RECORDED DATA ::
(** X6. Plan features that decode but hold no [num_nodes], the JSON [null]
    included, are read as an empty node count: once the raw parameters are
    decoded and the client is created, [Provision] returns the zero record
    and the conversion error for the empty string, and makes no create
    call. *)
Theorem missing_num_nodes (b : BigTableBroker) (instanceId : string)
    (details : ProvisionDetails) (plan : PlanDetails) (w : World)
    (g : gmap string string) (pd : gomap) :
  unmarshalParameters details = inr (Some g) →
  json_Unmarshal (Features plan) = inr pd →
  comma_ok pd "num_nodes" = None →
  client_error w (ProjectId b) [WithCustomUserAgent] = None →
  let r := run (Provision b instanceId details plan) w in
  outcome r =
    Returns (zero_ServiceInstanceDetails,
             Some (Errorf ("Error converting num_nodes to int: "
                           +:+ NumError "" ErrSyntax))) ∧
  (∀ c, c ∈ calls r → is_provider_call c = false).
Proof.
  intros Hg Hpd Hn Hc r. subst r. rewrite Provision_run, Hg, Hpd, Hc.
  cbv zeta. unfold index. rewrite Hn.
  change (Atoi "") with (@inl liberr Z (NumError "" ErrSyntax)).
  split; [reflexivity|]. unfold calls. cbn [snd]. intros c.
  rewrite elem_of_app, list_elem_of_singleton.
  destruct (g !! "name"); rewrite ?elem_of_nil, ?list_elem_of_singleton;
    intros [H|H]; subst; done.
Qed.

AIM OF THE TASK :: Please find the lines in the data that contain the word "string" and copy them.

SOLUTION BELOW ::
    and the conversion error for the empty string, and makes no create
Theorem missing_num_nodes (b : BigTableBroker) (instanceId : string)
    (g : gmap string string) (pd : gomap) :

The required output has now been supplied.